WORK TASK: Select the lines of the records containing the word "Hrest" and list them.

EXERCISE DATA:
+-------+

(** ** When the class-based functions divide by zero *)

Lemma azure_total_cost_lower_bound (s : scenario) :
  nonneg s -> 9 <= azure_total_cost (azure_costs s).
Proof.
  intros N.
  pose proof (azure_compute_nonneg s N) as Hc.
  pose proof (azure_additional_total_nonneg s N) as Hx.
  destruct (azure_logging_bounds s N) as [Hl _].
  rewrite azure_total_cost_categories.
  assert (Hs : 9 <= azure_storage (azure_costs s)).
  { rewrite azure_storage_unfold. prices.
    pose proof (nn_storage s N). pose proof (nn_transfer s N). lra. }
  assert (Hd : 0 <= azure_database (azure_costs s)).
  { rewrite azure_database_unfold. prices. pose proof (nn_cosmos s N). lra. }
  lra.
Qed.

Lemma idle_nonneg : nonneg idle.
Proof. constructor; qcompute. Qed.

Lemma get_zero_default_pos (v : option Q) (default : Q) :
  opt_all (Qle 0) v -> 0 < default ->
  (get v default == 0 <-> opt_zero v).
Proof.
  destruct v as [x |]; cbn; intros Hv Hd; [tauto |].
  split; [lra | tauto].
Qed.

(** ** The comparison and its loop *)

Lemma compare_scenario_raises (s : scenario) :
  aws_total_cost (aws_costs s) == 0 \/ azure_total_cost (azure_costs s) == 0 ->
  compare_scenario s = inl ZeroDivisionError.
Proof.
  intros H. unfold compare_scenario.
  destruct (Qeq_dec (aws_total_cost (aws_costs s)) 0) as [Ea | Ea].
  - now rewrite (proj2 (calculate_aws_costs_raises s) Ea).
  - rewrite (calculate_aws_costs_ok s Ea). cbn [bind Monad_either].
    destruct H as [H | H]; [contradiction |].
    now rewrite (proj2 (calculate_azure_costs_raises s) H).
Qed.

Lemma compare_scenario_raises_inv (s : scenario) :
  compare_scenario s = inl ZeroDivisionError ->
  aws_total_cost (aws_costs s) == 0 \/ azure_total_cost (azure_costs s) == 0.
Proof.
  intros H.
  destruct (Qeq_dec (aws_total_cost (aws_costs s)) 0) as [Ea | Ea];
    [now left |].
  destruct (Qeq_dec (azure_total_cost (azure_costs s)) 0) as [Ez | Ez];
    [now right |].
  destruct (compare_scenario_ok s Ea Ez) as (? & ? & _ & _ & _ & _ & E).
  rewrite E in H. discriminate.
Qed.


Lemma compare_scenarios_cons (key : string) (s : scenario)
  (rest : list (string * scenario)) :
  compare_scenarios ((key, s) :: rest)
  = match compare_scenario s with
    | inl e => inl e
    | inr r =>
        match compare_scenarios rest with
        | inl e => inl e
        | inr results => inr ((key, r) :: results)
        end
    end.
Proof.
  cbn [compare_scenarios bind Monad_either].
  destruct (compare_scenario s); [reflexivity |].
  destruct (compare_scenarios rest); reflexivity.
Qed.

(** X5.  The comparison loop returns a table exactly when every scenario of
    its table has a comparison, and then the results are the comparisons of
    the scenarios, one per scenario, under the same keys and in the same
    order. *)
Theorem compare_scenarios_pointwise
  (table : list (string * scenario)) (results : list (string * comparison)) :
  compare_scenarios table = inr results <-> Forall2 compared table results.
Proof.
  revert results. induction table as [| [key s] rest IH]; intros results.
  - cbn. split.
    + intros H. injection H as <-. constructor.
    + intros H. inversion H. reflexivity.
  - rewrite compare_scenarios_cons. split.
    + destruct (compare_scenario s) as [e | r] eqn:E; [discriminate |].
      destruct (compare_scenarios rest) as [e | rs] eqn:Er; [discriminate |].
      intros H. injection H as <-. constructor.
      * split; [reflexivity | exact E].
      * now apply IH.
    + intros H. inversion H as [| p kr l l' [Hk Hc] Hrest]; subst.
      cbn [fst snd] in Hk, Hc. rewrite Hc.
      apply IH in Hrest. rewrite Hrest.
      destruct kr as [k r]. cbn in Hk. subst k. reflexivity.
Qed.


(** ** The average and the recommendation *)

Lemma py_len_nil {A : Type} : py_len (@nil A) == 0.
Proof. reflexivity. Qed.

Lemma py_len_cons {A : Type} (x : A) (xs : list A) :
  py_len (x :: xs) == py_len xs + 1.
Proof.
  unfold py_len. cbn [List.length]. rewrite Nat2Z.inj_succ.
  unfold Z.succ. rewrite inject_Z_plus. reflexivity.
Qed.

Lemma py_len_nonneg {A : Type} (xs : list A) : 0 <= py_len xs.
Proof.
  unfold py_len, Qle. cbn [Qnum Qden inject_Z]. lia.
Qed.

Lemma avg_azure_savings_ok (results : list (string * comparison)) :
  results <> [] ->
  avg_azure_savings results
  = inr (py_sum (percentages results) / py_len results).
Proof.
  destruct results as [| r rest]; [congruence |]. intros _.
  assert (H : ~ py_len (r :: rest) == 0)
    by (pose proof (py_len_cons_pos r rest); lra).
  unfold avg_azure_savings.
  change (map (fun data => savings_percentage (snd data)) (r :: rest))
    with (percentages (r :: rest)).
  now rewrite (py_div_ok _ _ H).
Qed.

(** X7.  The average of the report raises exactly on an empty table of
    results (a division of zero by zero); on any other table it returns the
    sum of the percentages divided by their number. *)
Theorem avg_azure_savings_raises_iff (results : list (string * comparison)) :
  (avg_azure_savings results = inl ZeroDivisionError <-> results = [])
  /\ (results <> [] ->
      avg_azure_savings results
      = inr (py_sum (percentages results) / py_len results)).
Proof.
  split; [| apply avg_azure_savings_ok].
  destruct results as [| r rest]; [split; reflexivity |].
  rewrite avg_azure_savings_ok by congruence. split; congruence.
Qed.

Lemma sum_upper (xs : list Q) (hi : Q) :
  Forall (fun x => x <= hi) xs -> fold_right Qplus 0 xs <= hi * py_len xs.
Proof.
  induction 1 as [| x xs Hh _ IH]; cbn [fold_right].
  - rewrite py_len_nil. lra.
  - rewrite py_len_cons. lra.
Qed.

Lemma sum_strict_lower (x : Q) (xs : list Q) (lo : Q) :
  Forall (fun y => lo < y) (x :: xs) ->
  lo * py_len (x :: xs) < fold_right Qplus 0 (x :: xs).
Proof.
  revert x. induction xs as [| y ys IH]; intros x H.
  - inversion H; subst. cbn [fold_right]. rewrite py_len_cons, py_len_nil. lra.
  - inversion H as [| ? ? Hx Hrest]; subst. specialize (IH y Hrest).
    cbn [fold_right] in *. rewrite py_len_cons. lra.
Qed.
(** X6: [save_templates] works once.  On a store whose templates all still
    carry [datetime] dates it returns, replaces every date by its ISO text,
    changes nothing else and writes the whole store to the template file; on
    any other store it raises [AttributeError] and leaves the file as it
    was.  Hence a save that went through on a non-empty store makes the next
    save raise. *)
Theorem save_templates_works_once (e : WorkflowEngine) :
  (never_saved (templates e) = true ->
   save_templates e
   = (Returned tt,
      mkEngine (map (fun kt => (fst kt, stringify_dates (snd kt))) (templates e))
        (active_workflows e) (recording_mode e)
        (Some (map stringify_dates (dict_values (templates e))))))
  /\ (never_saved (templates e) = false ->
      fst (save_templates e) = Raised AttributeError
      /\ templates_file (snd (save_templates e)) = templates_file e
      /\ Forall2 same_but_dates (templates e) (templates (snd (save_templates e))))
  /\ (templates e <> [] ->
      fst (save_templates e) = Returned tt ->
      fst (save_templates (snd (save_templates e))) = Raised AttributeError).
Proof.
  split; [|split].
  - intros Hn. unfold save_templates.
    rewrite (isoformat_dates_of_never_saved _ Hn). unfold dict_values.
    rewrite !map_map. reflexivity.
  - intros Hn. pose proof (save_templates_same e) as Hs.
    unfold save_templates in *.
    pose proof (isoformat_dates_never_saved (templates e)) as Hiff.
    pose proof (isoformat_dates_exn (templates e)) as Hexn.
    destruct (isoformat_dates (templates e)) as [[err|] ts]; simpl in *.
    + rewrite (Hexn err eq_refl). auto.
    + destruct Hiff as [_ Hiff]. rewrite (Hiff eq_refl) in Hn. discriminate.
  - intros Hne Hret.
    destruct (save_templates e) as [[[]|err] e1] eqn:Es; [|discriminate].
    simpl. apply (save_templates_twice e e1 Es).
    pose proof (save_templates_same e) as Hs. rewrite Es in Hs. simpl in Hs.
    intros E. rewrite E in Hs. inversion Hs; subst. congruence.
Qed.

(** ** More on replays *)

Lemma dict_set_keys_present {V : Type} (d : list (string * V)) k v v0 :
  dict_get k d = Some v0 -> dict_keys (dict_set k v d) = dict_keys d.
Proof.
  revert v0. unfold dict_keys. induction d as [|[k0 v1] d IH]; simpl; [discriminate|].
  intros v0. destruct (String.eqb k k0); simpl; auto.
  intros H. f_equal. eauto.
Qed.

Lemma same_but_dates_keys l l' :
  Forall2 same_but_dates l l' -> dict_keys l = dict_keys l'.
Proof.
  unfold dict_keys. induction 1 as [|a b l l' [Hk _] _ IH]; simpl; congruence.
Qed.

(** X7: a replay touches one template only.  The store keeps its keys and
    their order, every other template keeps everything but its dates, and
    the drafts and the recording flag are as before. *)
Theorem replay_workflow_frame {X : Type}
    (execute_step : WorkflowStep -> JobPosting -> X -> step_result * X)
    (e : WorkflowEngine) (tid : string) (t : WorkflowTemplate)
    (job : JobPosting) (now : Z) (x : X) :
  dict_get tid (templates e) = Some t ->
  dict_keys (templates (replay_engine (replay_workflow execute_step e tid job now x)))
  = dict_keys (templates e)
  /\ active_workflows (replay_engine (replay_workflow execute_step e tid job now x))
     = active_workflows e
  /\ recording_mode (replay_engine (replay_workflow execute_step e tid job now x))
     = recording_mode e
  /\ (forall k t0,
        k <> tid -> dict_get k (templates e) = Some t0 ->
        exists t0',
          dict_get k
            (templates (replay_engine (replay_workflow execute_step e tid job now x)))
          = Some t0'
          /\ forget_dates t0' = forget_dates t0).
Proof.
  intros Hget. rewrite (replay_workflow_found _ _ _ _ _ _ _ Hget).
  destruct (run_steps execute_step (steps t) job true x) as [[success calls] x1].
  cbv zeta. set (e1 := set_templates _ e).
  pose proof (save_templates_same e1) as Hs.
  pose proof (save_templates_frame e1) as [Ha Hm].
  assert (Hout : forall e2,
             e2 = snd (save_templates e1) ->
             dict_keys (templates e2) = dict_keys (templates e)
             /\ active_workflows e2 = active_workflows e
             /\ recording_mode e2 = recording_mode e
             /\ (forall k t0,
                   k <> tid -> dict_get k (templates e) = Some t0 ->
                   exists t0', dict_get k (templates e2) = Some t0'
                               /\ forget_dates t0' = forget_dates t0)).
  { intros e2 ->. split; [|split; [exact Ha|split; [exact Hm|]]].
    - rewrite <- (same_but_dates_keys _ _ Hs). unfold e1. simpl.
      eapply dict_set_keys_present; eauto.
    - intros k t0 Hk Hg0.
      pose proof (same_but_dates_get _ _ k Hs) as Hk'.
      unfold e1 in Hk' at 1. simpl in Hk'.
      rewrite dict_get_set_ne, Hg0 in Hk' by congruence.
      destruct (dict_get k (templates (snd (save_templates e1)))) as [t0'|];
        [|contradiction].
      exists t0'. split; congruence. }
  destruct (save_templates e1) as [[u|err] e2]; apply Hout; reflexivity.
Qed.

Lemma replay_workflow_frame_witness :
  dict_keys
    (templates
       (replay_engine
          (replay_workflow always_fails acme_engine "T2" acme_job 2000 tt)))
  = dict_keys (templates acme_engine)
  /\ active_workflows
       (replay_engine (replay_workflow always_fails acme_engine "T2" acme_job 2000 tt))
     = active_workflows acme_engine
  /\ recording_mode
       (replay_engine (replay_workflow always_fails acme_engine "T2" acme_job 2000 tt))
     = recording_mode acme_engine
  /\ (forall k t0,
        k <> "T2" -> dict_get k (templates acme_engine) = Some t0 ->
        exists t0',
          dict_get k
            (templates
               (replay_engine
                  (replay_workflow always_fails acme_engine "T2" acme_job 2000 tt)))
          = Some t0'
          /\ forget_dates t0' = forget_dates t0).
Proof.
  apply (replay_workflow_frame always_fails acme_engine "T2" senior_template
           acme_job 2000 tt).
  reflexivity.
Defined.

Lemma run_steps_simulated todo job :
  run_steps simulated_execute_step todo job true tt
  = (true, map (fun step => (step, StepReturned true)) todo, tt).
Proof.
  induction todo as [|step rest IH]; simpl; auto.
  unfold simulated_execute_step at 1.
  destruct (step_type step); simpl; now rewrite IH.
Qed.

(** X8: with the step executor the module ships, on a store that was never
    saved, the replay of any stored template calls every step once, in
    order, returns [True] and books a success. *)
Theorem simulated_replay_succeeds (e : WorkflowEngine) (tid : string)
    (t : WorkflowTemplate) (job : JobPosting) (now : Z) :
  dict_get tid (templates e) = Some t ->
  never_saved (templates e) = true ->
  replay_result (replay_workflow simulated_execute_step e tid job now tt)
  = Returned true
  /\ replay_calls (replay_workflow simulated_execute_step e tid job now tt)
     = map (fun step => (step, StepReturned true)) (steps t)
  /\ exists t',
      dict_get tid
        (templates
           (replay_engine (replay_workflow simulated_execute_step e tid job now tt)))
      = Some t'
      /\ usage_count t' = usage_count t + 1
      /\ success_rate t'
         = update_success_rate (success_rate t) (usage_count t + 1) true.
Proof.
  intros Hget Hn.
  pose proof (replay_workflow_returns simulated_execute_step e tid t job now tt Hget Hn)
    as Hr.
  pose proof (replay_workflow_calls simulated_execute_step e tid t job now tt Hget)
    as Hc.
  destruct (replay_workflow_statistics simulated_execute_step e tid t job now tt Hget)
    as [t' [Hg Hf]].
  rewrite run_steps_simulated in *. simpl in *.
  split; [exact Hr|]. split; [exact Hc|].
  exists t'. split; [exact Hg|]. split.
  - change (usage_count (forget_dates t') = usage_count t + 1). now rewrite Hf.
  - change (success_rate (forget_dates t')
            = update_success_rate (success_rate t) (usage_count t + 1) true).
    now rewrite Hf.
Qed.

Lemma simulated_replay_succeeds_witness :
  replay_result
    (replay_workflow simulated_execute_step (engine_holding four_step_template)
       "t4" sample_job 2000 tt)
  = Returned true
  /\ replay_calls
       (replay_workflow simulated_execute_step (engine_holding four_step_template)
          "t4" sample_job 2000 tt)
     = map (fun step => (step, StepReturned true)) (steps four_step_template)
  /\ exists t',
      dict_get "t4"
        (templates
           (replay_engine
              (replay_workflow simulated_execute_step
                 (engine_holding four_step_template) "t4" sample_job 2000 tt)))
      = Some t'
      /\ usage_count t' = usage_count four_step_template + 1
      /\ success_rate t'
         = update_success_rate (success_rate four_step_template)
             (usage_count four_step_template + 1) true.
Proof.
  apply (simulated_replay_succeeds (engine_holding four_step_template) "t4"
           four_step_template sample_job 2000);
    reflexivity.
Defined.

+-------+

ANSWER TO THE PROBLEM:
    + intros H. inversion H as [| p kr l l' [Hk Hc] Hrest]; subst.
      apply IH in Hrest. rewrite Hrest.
  - inversion H as [| ? ? Hx Hrest]; subst. specialize (IH y Hrest).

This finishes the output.